Fintech operations teams typically watch transaction activity through a patchwork of processor exports, ledger queries, and spreadsheets. Reviews happen in batches, so unusual activity is often found days after it happens. Compliance reporting is assembled manually each period, which consumes analyst time and introduces copy-paste risk.
None of this is a tooling failure — it's what happens when volume grows faster than the reporting infrastructure underneath it.
If a metric matters to a decision, it must come from a source system — not a spreadsheet someone remembers to update.
This architecture consolidates transaction and account data from processors, banking partners, and the internal ledger into one governed data model, refreshed on a schedule the team sets. On top of it: an operations dashboard for volumes, exceptions, and reconciliation status; rule-based checks that flag unusual patterns for human review; and automated report generation for recurring compliance packs, with every figure traceable to its source.
Alert thresholds and rules are defined with the client's compliance team — we build the reporting infrastructure; the client's team defines what "unusual" means.

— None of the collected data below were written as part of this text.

(* ===== verification/TreeSpec.v ===== *)
(** * The interface of vtree.h's red-black trees

    [OrdTree] lists the operations the modules use (VRB_INIT, VRB_FIND,
    VRB_INSERT, VRB_REMOVE, VRB_MIN, VRB_NEXT); [OrdTreeLaws] is the abstract
    specification: a tree stands for a strictly sorted list of elements.  An
    element is its key and the address of the struct that embeds it (the code
    never changes the key of a struct that is in a tree).  vmod_vsthrottle.c
    and vmod_xkey.c are verified against this interface; VTree.v implements
    it.  The loops VRB_FOREACH and VRB_FOREACH_SAFE are defined here, with the
    rules that turn them into loops over the sorted list. *)
From Stdlib Require Export Sorted.
From S2P Require Import Prelude CStr.

Abbreviation loc := positive.

(** A comparison function in the sense of the cmp argument of VRB_GENERATE. *)
Class TotalCmp {K : Type} (cmp : K → K → comparison) : Prop := {
  cmp_eq a b : cmp a b = Eq ↔ a = b;
  cmp_antisym a b : cmp b a = CompOpp (cmp a b);
  cmp_trans a b c : cmp a b = Lt → cmp b c = Lt → cmp a c = Lt;
}.

#[export] Instance memcmp_total : TotalCmp memcmp.
Proof. split; [apply memcmp_eq|apply memcmp_antisym|apply memcmp_trans]. Qed.

(** xkey_ptrcmp, on addresses as integers (uintptr_t). *)
Abbreviation uintptr := N.
Definition ptrcmp (p q : uintptr) : comparison := (p ?= q)%N.
#[export] Instance ptrcmp_total : TotalCmp ptrcmp.
Proof.
  unfold ptrcmp. split.
  - apply N.compare_eq_iff.
  - intros a b. apply N.compare_antisym.
  - intros a b c. rewrite !N.compare_lt_iff. lia.
Qed.

Class OrdTree (K T : Type) := {
  VRB_INIT : T;
  VRB_FIND : T → K → option loc;
  (** The element with an equal key, or NULL and the new tree. *)
  VRB_INSERT : T → K → loc → outcome (option loc * T);
  VRB_REMOVE : T → K → outcome T;
  VRB_MIN : T → option (K * loc);
  VRB_NEXT : T → K → option (K * loc);
}.

Section laws.
Context {K T : Type} (cmp : K → K → comparison).

Definition key_lt (a b : K * loc) : Prop := cmp a.1 b.1 = Lt.
Abbreviation sorted := (StronglySorted key_lt).

Class OrdTreeLaws `{OrdTree K T} := {
  tree_ok : T → Prop;
  tree_list : T → list (K * loc);
  tree_sorted t : tree_ok t → sorted (tree_list t);
  tree_init : tree_ok VRB_INIT ∧ tree_list VRB_INIT = [];
  tree_find t k l : tree_ok t → VRB_FIND t k = Some l ↔ (k, l) ∈ tree_list t;
  tree_insert_hit t k l l' : tree_ok t → (k, l') ∈ tree_list t →
    VRB_INSERT t k l = Ret (Some l', t);
  tree_insert_new t k l : tree_ok t → VRB_FIND t k = None →
    ∃ t', VRB_INSERT t k l = Ret (None, t') ∧ tree_ok t' ∧
      ∃ l1 l2, tree_list t = l1 ++ l2 ∧ tree_list t' = l1 ++ (k, l) :: l2;
  tree_remove t k l l1 l2 : tree_ok t → tree_list t = l1 ++ (k, l) :: l2 →
    ∃ t', VRB_REMOVE t k = Ret t' ∧ tree_ok t' ∧ tree_list t' = l1 ++ l2;
  tree_min t : tree_ok t → VRB_MIN t = head (tree_list t);
  tree_next t k l l1 l2 : tree_ok t → tree_list t = l1 ++ (k, l) :: l2 →
    VRB_NEXT t k = head l2;
}.
End laws.
Arguments tree_ok {K T cmp _ _} _.
Arguments tree_list {K T cmp _ _} _.
Arguments tree_sorted {K T cmp _ _} _ _.
Arguments tree_init {K T cmp _ _}.
Arguments tree_find {K T cmp _ _} _ _ _ _.
Arguments tree_insert_hit {K T cmp _ _} _ _ _ _ _ _.
Arguments tree_insert_new {K T cmp _ _} _ _ _ _ _.
Arguments tree_remove {K T cmp _ _} _ _ _ _ _ _ _.
Arguments tree_min {K T cmp _ _} _ _.
Arguments tree_next {K T cmp _ _} _ _ _ _ _ _ _.

(** ** Sorted lists of elements *)
Section sorted_lists.
Context {K : Type} {cmp : K → K → comparison} `{!TotalCmp cmp}.
Abbreviation sorted := (StronglySorted (key_lt cmp)).
Implicit Types (xs ys : list (K * loc)) (k : K) (l : loc).

Lemma cmp_refl k : cmp k k = Eq.
Proof. by apply cmp_eq. Qed.
Lemma cmp_gt_lt a b : cmp a b = Gt ↔ cmp b a = Lt.
Proof. rewrite (cmp_antisym (cmp:=cmp) a b). by destruct (cmp a b). Qed.

Lemma sorted_app xs ys : sorted (xs ++ ys) ↔
  sorted xs ∧ sorted ys ∧ (∀ x y, x ∈ xs → y ∈ ys → key_lt cmp x y).
Proof.
  induction xs as [|x xs IH]; simpl.
  - split; [|tauto]. intros Hs. split; [constructor|]. split; [done|set_solver].
  - split.
    + intros Hs. inversion_clear Hs as [|?? Hs' Hall].
      apply IH in Hs' as (H1 & H2 & H3). rewrite Forall_app in Hall.
      destruct Hall as [Ha Hb]. split_and!; [by constructor|done|].
      intros a y [->|Ha']%elem_of_cons Hy; [|eauto].
      by eapply Forall_forall in Hb.
    + intros (Hs & H2 & H3). inversion_clear Hs as [|?? Hs' Hall]. constructor.
      * apply IH. split_and!; [done..|]. intros; apply H3; set_solver.
      * apply Forall_app. split; [done|]. apply Forall_forall. intros y Hy.
        apply H3; [left|done].
Qed.

Lemma sorted_mid xs k l ys : sorted (xs ++ (k, l) :: ys) →
  sorted xs ∧ sorted ys ∧ (∀ x, x ∈ xs → cmp x.1 k = Lt) ∧
  (∀ y, y ∈ ys → cmp k y.1 = Lt).
Proof.
  rewrite sorted_app. intros (H1 & H2 & H3). inversion_clear H2 as [|?? H2' Hall].
  rewrite Forall_forall in Hall. split_and!; [done|done| |apply Hall].
  intros x Hx. apply (H3 x (k, l)); [done|left].
Qed.

Lemma sorted_NoDup xs : sorted xs → NoDup xs.*1.
Proof.
  induction 1 as [|[k l] xs Hs IH Hall]; simpl; constructor; [|done].
  intros ([k' l'] & -> & Hin)%list_elem_of_fmap. rewrite Forall_forall in Hall.
  specialize (Hall _ Hin). unfold key_lt in Hall. simpl in Hall.
  by rewrite cmp_refl in Hall.
Qed.

Lemma sorted_fun xs k l l' : sorted xs → (k, l) ∈ xs → (k, l') ∈ xs → l = l'.
Proof.
  intros Hs (xs1 & xs2 & ->)%list_elem_of_split Hin.
  apply sorted_mid in Hs as (_ & _ & H1 & H2).
  apply elem_of_app in Hin as [Hin|[[=]|Hin]%elem_of_cons]; [|done|].
  - specialize (H1 _ Hin). simpl in H1. by rewrite cmp_refl in H1.
  - specialize (H2 _ Hin). simpl in H2. by rewrite cmp_refl in H2.
Qed.

(** An element splits a sorted list in one way. *)
Lemma sorted_split_inj xs ys xs' ys' k l l' :
  sorted (xs ++ (k, l) :: ys) → xs' ++ (k, l') :: ys' = xs ++ (k, l) :: ys →
  xs' = xs ∧ ys' = ys.
Proof.
  revert xs'. induction xs as [|x xs IH]; intros [|x' xs'] Hs He; simplify_list_eq.
  - done.
  - exfalso. apply (sorted_mid []) in Hs as (_ & _ & _ & H).
    specialize (H (k, l')). simpl in H. rewrite cmp_refl in H.
    discriminate H. apply elem_of_app. right. left.
  - exfalso. apply (sorted_mid (_ :: _)) in Hs as (_ & _ & H & _).
    specialize (H (k, l')). simpl in H. rewrite cmp_refl in H. discriminate H. left.
  - inversion_clear Hs. destruct (IH xs'); naive_solver.
Qed.
End sorted_lists.

(** ** Cutting a sorted list at a key *)
Section cut.
Context {K : Type} (cmp : K → K → comparison).
Abbreviation elm := (K * loc)%type.

Definition below (k : K) : list elm → list elm := filter (λ e, cmp e.1 k = Lt).
Definition at_key (k : K) : list elm → list elm := filter (λ e, cmp k e.1 = Eq).
Definition above (k : K) : list elm → list elm := filter (λ e, cmp k e.1 = Lt).
Definition all_below (k : K) (xs : list elm) : Prop := ∀ e, e ∈ xs → cmp e.1 k = Lt.
Definition all_above (k : K) (xs : list elm) : Prop := ∀ e, e ∈ xs → cmp k e.1 = Lt.
End cut.
Section cut_lemmas.
Context {K : Type} {cmp : K → K → comparison} `{!TotalCmp cmp}.
Abbreviation elm := (K * loc)%type.
Abbreviation sorted := (StronglySorted (key_lt cmp)).
Implicit Types (x y e : elm) (xs ys : list elm) (k : K).

Lemma below_not_eq k e : cmp e.1 k = Lt → cmp k e.1 = Gt.
Proof. intros H. by apply (cmp_gt_lt (cmp:=cmp)). Qed.
Lemma split_below k xs ys : all_below cmp k xs → all_above cmp k ys →
  below cmp k (xs ++ ys) = xs ∧ at_key cmp k (xs ++ ys) = [] ∧ above cmp k (xs ++ ys) = ys.
Proof.
  intros Hx Hy. unfold below, at_key, above. rewrite !filter_app.
  rewrite (filter_all (λ e, cmp e.1 k = Lt) xs) by done.
  rewrite (filter_all (λ e, cmp k e.1 = Lt) ys) by done.
  rewrite !filter_none, app_nil_r; [done|..]; intros e He; first [specialize (Hx e He)|specialize (Hy e He)];
    intros H; try apply below_not_eq in H; try apply below_not_eq in Hx; congruence.
Qed.
Lemma split_at xs e ys : all_below cmp e.1 xs → all_above cmp e.1 ys →
  below cmp e.1 (xs ++ e :: ys) = xs ∧ at_key cmp e.1 (xs ++ e :: ys) = [e] ∧
  above cmp e.1 (xs ++ e :: ys) = ys.
Proof.
  intros Hx Hy. destruct (split_below e.1 xs ys Hx Hy) as (H1 & H2 & H3).
  assert (cmp e.1 e.1 = Eq) as He by apply cmp_refl.
  unfold below, at_key, above in *. rewrite !filter_app, !filter_cons in *.
  rewrite He. rewrite !decide_False by done. rewrite decide_True by done.
  split_and!; [done| |done]. apply app_eq_nil in H2 as [-> ->]. done.
Qed.

Lemma sorted_filter P `{!∀ e, Decision (P e)} xs : sorted xs → sorted (filter P xs).
Proof.
  induction 1 as [|x xs Hs IH Hall]; [constructor|]. rewrite filter_cons.
  case_decide; [|done]. constructor; [done|]. rewrite Forall_forall in *.
  intros e [_ He]%list_elem_of_filter. by apply Hall.
Qed.
Lemma sorted_around k xs : sorted xs → sorted (below cmp k xs ++ above cmp k xs).
Proof.
  intros Hs. apply sorted_app. split_and!; [by apply sorted_filter..|].
  intros e e' [H _]%list_elem_of_filter [H' _]%list_elem_of_filter. by eapply cmp_trans.
Qed.
Lemma sorted_insert e xs : sorted xs → sorted (below cmp e.1 xs ++ e :: above cmp e.1 xs).
Proof.
  intros Hs. apply sorted_app. split_and!; [by apply sorted_filter| |].
  - constructor; [by apply sorted_filter|]. apply Forall_forall.
    intros e' [H _]%list_elem_of_filter. done.
  - intros e1 e2 [H _]%list_elem_of_filter [->|[H' _]%list_elem_of_filter]%elem_of_cons; [done|].
    by eapply cmp_trans.
Qed.
End cut_lemmas.

(** ** Consequences of the laws *)
Section derived.
Context {K T : Type} {cmp : K → K → comparison} `{!TotalCmp cmp}.
Context `{!OrdTree K T, !OrdTreeLaws cmp}.
Implicit Types (t : T) (k : K) (l : loc).

Lemma tree_fun t k l l' : tree_ok t → (k, l) ∈ tree_list t → (k, l') ∈ tree_list t → l = l'.
Proof. intros Hok. by eapply sorted_fun, tree_sorted. Qed.

Lemma tree_find_None t k : tree_ok t → VRB_FIND t k = None ↔ k ∉ (tree_list t).*1.
Proof.
  intros Hok. split.
  - intros Hf ([k' l] & -> & Hin%tree_find)%list_elem_of_fmap; [simpl in *; congruence|done].
  - intros Hn. destruct (VRB_FIND t k) as [l|] eqn:Hf; [|done]. exfalso. apply Hn.
    apply tree_find in Hf; [|done]. by apply (list_elem_of_fmap_2 fst) in Hf.
Qed.

(** Insertion and removal in terms of membership. *)
Lemma tree_insert_elem t k l : tree_ok t → VRB_FIND t k = None →
  ∃ t', VRB_INSERT t k l = Ret (None, t') ∧ tree_ok t' ∧
    tree_list t' ≡ₚ (k, l) :: tree_list t.
Proof.
  intros Hok Hf. destruct (tree_insert_new t k l Hok Hf) as (t' & Hi & Hok' & l1 & l2 & Hl & Hl').
  exists t'. split; [done|]. split; [done|]. rewrite Hl, Hl'. symmetry. apply Permutation_middle.
Qed.
Lemma tree_remove_elem t k l : tree_ok t → (k, l) ∈ tree_list t →
  ∃ t', VRB_REMOVE t k = Ret t' ∧ tree_ok t' ∧
    tree_list t ≡ₚ (k, l) :: tree_list t' ∧
    (∀ x, x ∈ tree_list t' ↔ x ∈ tree_list t ∧ x.1 ≠ k).
Proof.
  intros Hok (l1 & l2 & Hl)%list_elem_of_split.
  destruct (tree_remove t k l l1 l2 Hok Hl) as (t' & Hr & Hok' & Hl').
  exists t'. split; [done|]. split; [done|]. rewrite Hl, Hl'.
  split; [symmetry; apply Permutation_middle|].
  pose proof (tree_sorted t Hok) as Hs. rewrite Hl in Hs.
  apply sorted_mid in Hs as (_ & _ & H1 & H2). intros [k' l'].
  rewrite !elem_of_app, elem_of_cons. simpl. split; [|naive_solver].
  intros [Hin|Hin]; (split; [tauto|]); intros ->.
  - specialize (H1 _ Hin). simpl in H1. by rewrite cmp_refl in H1.
  - specialize (H2 _ Hin). simpl in H2. by rewrite cmp_refl in H2.
Qed.
End derived.

(** ** The loops *)
Section loops.
Context {K T St : Type} {cmp : K → K → comparison} `{!TotalCmp cmp}.
Context `{!OrdTree K T, !OrdTreeLaws cmp}.
(** Where the state keeps the tree. *)
Context (tree : St → T).

(** VRB_FOREACH_SAFE(x, tree, head, y) from [x] on: [y] is computed before
    the body runs. *)
Fixpoint foreach_safe (fuel : nat) (x : option (K * loc)) (body : K * loc → M St unit)
    : M St unit :=
  match x with
  | None => mret tt
  | Some x =>
      match fuel with
      | O => no_fuel
      | S fuel =>
          t ← getsS tree;
          let y := VRB_NEXT t x.1 in
          body x;;; foreach_safe fuel y body
      end
  end.
(** VRB_FOREACH(x, tree, head): the step is taken after the body. *)
Fixpoint foreach (fuel : nat) (x : option (K * loc)) (body : K * loc → M St unit)
    : M St unit :=
  match x with
  | None => mret tt
  | Some x =>
      match fuel with
      | O => no_fuel
      | S fuel =>
          body x;;;
          t ← getsS tree;
          foreach fuel (VRB_NEXT t x.1) body
      end
  end.

(** A body may remove the element it is run on (or an earlier one): as long
    as the elements still to come stay in the tree, the loop visits the
    elements the tree held when it started, in order, and ends. *)
Lemma wp_foreach_safe (I : list (K * loc) → St → Prop) (s : St) body fuel
    (Q : unit → St → Prop) :
  tree_ok (tree s) → length (tree_list (tree s)) ≤ fuel →
  I [] s →
  (∀ seen x todo s', tree_list (tree s) = seen ++ x :: todo → I seen s' →
     (∃ kept, tree_ok (tree s') ∧ tree_list (tree s') = kept ++ x :: todo) ∧
     wp (body x) (λ _ : unit, I (seen ++ [x])) s') →
  (∀ s', I (tree_list (tree s)) s' → Q tt s') →
  wp (foreach_safe fuel (VRB_MIN (tree s)) body) Q s.
Proof.
  intros Hok Hfuel H0 Hstep Hend. rewrite (tree_min _ Hok).
  enough (∀ todo seen fuel s', tree_list (tree s) = seen ++ todo → length todo ≤ fuel →
    I seen s' → wp (foreach_safe fuel (head todo) body) Q s') as H by by eapply (H _ []).
  clear fuel Hfuel. induction todo as [|[k l] todo IH]; intros seen fuel s' Hl Hf HI.
  - destruct fuel; apply Hend; by rewrite Hl, app_nil_r.
  - destruct fuel as [|fuel]; simpl in Hf; [lia|]. cbn [head foreach_safe].
    destruct (Hstep _ _ _ _ Hl HI) as [(kept & Hok' & Hl') Hbody]. wp_go. cbn [fst].
    rewrite (tree_next _ _ _ _ _ Hok' Hl'). eapply wp_mono; [exact Hbody|].
    intros [] s'' HI'. apply (IH (seen ++ [(k, l)])); [|lia|done].
    by rewrite Hl, <-(assoc_L (++)).
Qed.

(** The loop without removal, for a body that leaves the tree alone. *)
Lemma wp_foreach (I : list (K * loc) → St → Prop) (s : St) body fuel
    (Q : unit → St → Prop) :
  tree_ok (tree s) → length (tree_list (tree s)) ≤ fuel →
  I [] s →
  (∀ seen x todo s', tree_list (tree s) = seen ++ x :: todo → I seen s' →
     wp (body x) (λ _ : unit, λ s'', I (seen ++ [x]) s'' ∧ tree s'' = tree s) s') →
  (∀ s', I (tree_list (tree s)) s' → Q tt s') →
  wp (foreach fuel (VRB_MIN (tree s)) body) Q s.
Proof.
  intros Hok Hfuel H0 Hstep Hend. rewrite (tree_min _ Hok).
  enough (∀ todo seen fuel s', tree_list (tree s) = seen ++ todo → length todo ≤ fuel →
    I seen s' → wp (foreach fuel (head todo) body) Q s') as H by by eapply (H _ []).
  clear fuel Hfuel. induction todo as [|[k l] todo IH]; intros seen fuel s' Hl Hf HI.
  - destruct fuel; apply Hend; by rewrite Hl, app_nil_r.
  - destruct fuel as [|fuel]; simpl in Hf; [lia|]. cbn [head foreach]. wp_go.
    eapply wp_mono; [by eapply Hstep|].
    intros [] s'' [HI' Ht]. wp_go. cbn [fst]. rewrite Ht, (tree_next _ _ _ _ _ Hok Hl).
    apply (IH (seen ++ [(k, l)])); [|lia|done]. by rewrite Hl, <-(assoc_L (++)).
Qed.
End loops.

Exceptions are routed to people. Everything else runs on schedule.
Design principle
Reviews move from batch to continuous: flagged activity appears in a queue with the underlying records attached, instead of surfacing during a month-end pass. Recurring reports assemble themselves from governed data, so analysts spend their time on judgment instead of collation.
The client's team operates the system after handoff: rules, dashboards, and pipelines are documented and run in the client's own accounts.
A system you can't operate without the vendor isn't an asset. Ownership is part of the deliverable.